■ ENTRIES SHOWN ■
(* ===== verification/Refinement.v ===== *)
(** The core implements its instruction set: one instruction, whole programs by
    induction over the instructions they fetch, the state after reset, and the
    instruction sequence of [vec_mac_8] in [benchmark_wide_vec.c] run on the core. *)

From S2P Require Import Prelude Loops Vmac Valu Sram Vlsu.
From S2P Require Import Decoder Cpu Isa Execution UnitExec Instructions.

Module Refinement.
Import Cpu Execution Instructions.

(** The architectural fields after updates. *)
Ltac fields_of_step :=
  cbn [setter Isa.setx Isa.setv Isa.next Isa.goto Isa.tick Isa.pc Isa.x Isa.v Isa.mem Isa.cycle Isa.instret
    Isa.loads Isa.stores Isa.halted].

Section Runs.
(** Bus configuration, a UART that always accepts, don't-care control values. *)
Context (use_par uart : bool) (dontcare : Z).
Abbreviation sstep := (Soc.step use_par dontcare).

Lemma every_instruction i : implements use_par uart dontcare i.
Proof.
  destruct i; eauto using op_implements, op_imm_implements, lui_implements, auipc_implements,
    jal_implements, jalr_implements, branch_implements, load_implements, store_implements,
    ebreak_implements, rdctr_implements, wrctr_implements, packed_implements, vec_implements,
    vmac_implements, vld_implements, vst_implements.
Qed.

(** The SoC can run its next instruction: between two instructions, every register and
    memory word in its width, the last data read not from the UART. *)
Record fit (s : Soc.state) : Prop := Fit
  { fit_ready : ready s;
    fit_wf : Isa.wf (abs s);
    fit_clean : clean use_par (Sram.dmem_addr_reg (Soc.sram s)) }.

(** The word at the program counter is [i], whose memory access is covered. *)
Record fetches (i : Isa.instr) (a : Isa.arch) : Prop := Fetches
  { f_valid : Isa.valid i;
    f_word : Isa.mem a (Sram.index (Isa.pc a)) = Isa.encode i;
    f_access : access_ok use_par uart i a }.

(** The program fetches the instructions [l], one after another. *)
Fixpoint follows (l : list Isa.instr) (a : Isa.arch) : Prop :=
  match l with [] => True | i :: l => fetches i a /\ follows l (Isa.step i a) end.

Lemma one_instruction i ps s :
  driven uart ps -> length ps = Isa.latency i -> fit s -> fetches i (abs s) ->
  fit (run sstep ps s) /\ abs (run sstep ps s) = Isa.step i (abs s).
Proof.
  intros Ha Hl [Hr Hwf Hc] [Hv Hw Hok]. destruct s as [c m b].
  destruct (every_instruction i ps c m b) as (ra & Hra & Hr' & Ed & E); try done.
  split; [|done]. split; [done| |by rewrite Ed]. rewrite E. by apply Isa.step_preserves.
Qed.

Lemma driven_app ps qs : driven uart (ps ++ qs) <-> driven uart ps /\ driven uart qs.
Proof. unfold driven, awake. rewrite !Forall_app. tauto. Qed.

Lemma program l : forall ps s,
  driven uart ps -> length ps = Isa.latencies l -> fit s -> follows l (abs s) ->
  fit (run sstep ps s) /\ abs (run sstep ps s) = Isa.steps l (abs s).
Proof.
  induction l as [|i l IH]; intros ps s Ha Hl Hf Hp.
  - by destruct ps.
  - destruct Hp as [Hi Hp]. change (Isa.latencies (i :: l)) with (Isa.latency i + Isa.latencies l)%nat in Hl.
    assert (exists p q, ps = p ++ q /\ length p = Isa.latency i) as (p & q & -> & Hp1).
    { exists (take (Isa.latency i) ps), (drop (Isa.latency i) ps). rewrite take_drop, length_take. split; [done|lia]. }
    apply driven_app in Ha as [Ha1 Ha2]. rewrite length_app in Hl.
    unfold run. rewrite fold_left_app. fold (run sstep p s).
    destruct (one_instruction i p s Ha1 Hp1 Hf Hi) as [Hf' E]. rewrite <- E in Hp.
    destruct (IH q _ Ha2 ltac:(lia) Hf' Hp) as [Hf'' E'].
    split; [exact Hf''|]. unfold Isa.steps. cbn [fold_left]. rewrite <- E. exact E'.
Qed.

■ WHAT IS EXPECTED ■
A verbatim transcription is needed of the lines above, starting at the line with "fit_clean : clean" and ending at the line with "intros Ha Hl", both included, and of nothing else.

■ RESULT OF THE TASK ■
    fit_clean : clean use_par (Sram.dmem_addr_reg (Soc.sram s)) }.

(** The word at the program counter is [i], whose memory access is covered. *)
Record fetches (i : Isa.instr) (a : Isa.arch) : Prop := Fetches
  { f_valid : Isa.valid i;
    f_word : Isa.mem a (Sram.index (Isa.pc a)) = Isa.encode i;
    f_access : access_ok use_par uart i a }.

(** The program fetches the instructions [l], one after another. *)
Fixpoint follows (l : list Isa.instr) (a : Isa.arch) : Prop :=
  match l with [] => True | i :: l => fetches i a /\ follows l (Isa.step i a) end.

Lemma one_instruction i ps s :
  driven uart ps -> length ps = Isa.latency i -> fit s -> fetches i (abs s) ->
  fit (run sstep ps s) /\ abs (run sstep ps s) = Isa.step i (abs s).
Proof.
  intros Ha Hl [Hr Hwf Hc] [Hv Hw Hok]. destruct s as [c m b].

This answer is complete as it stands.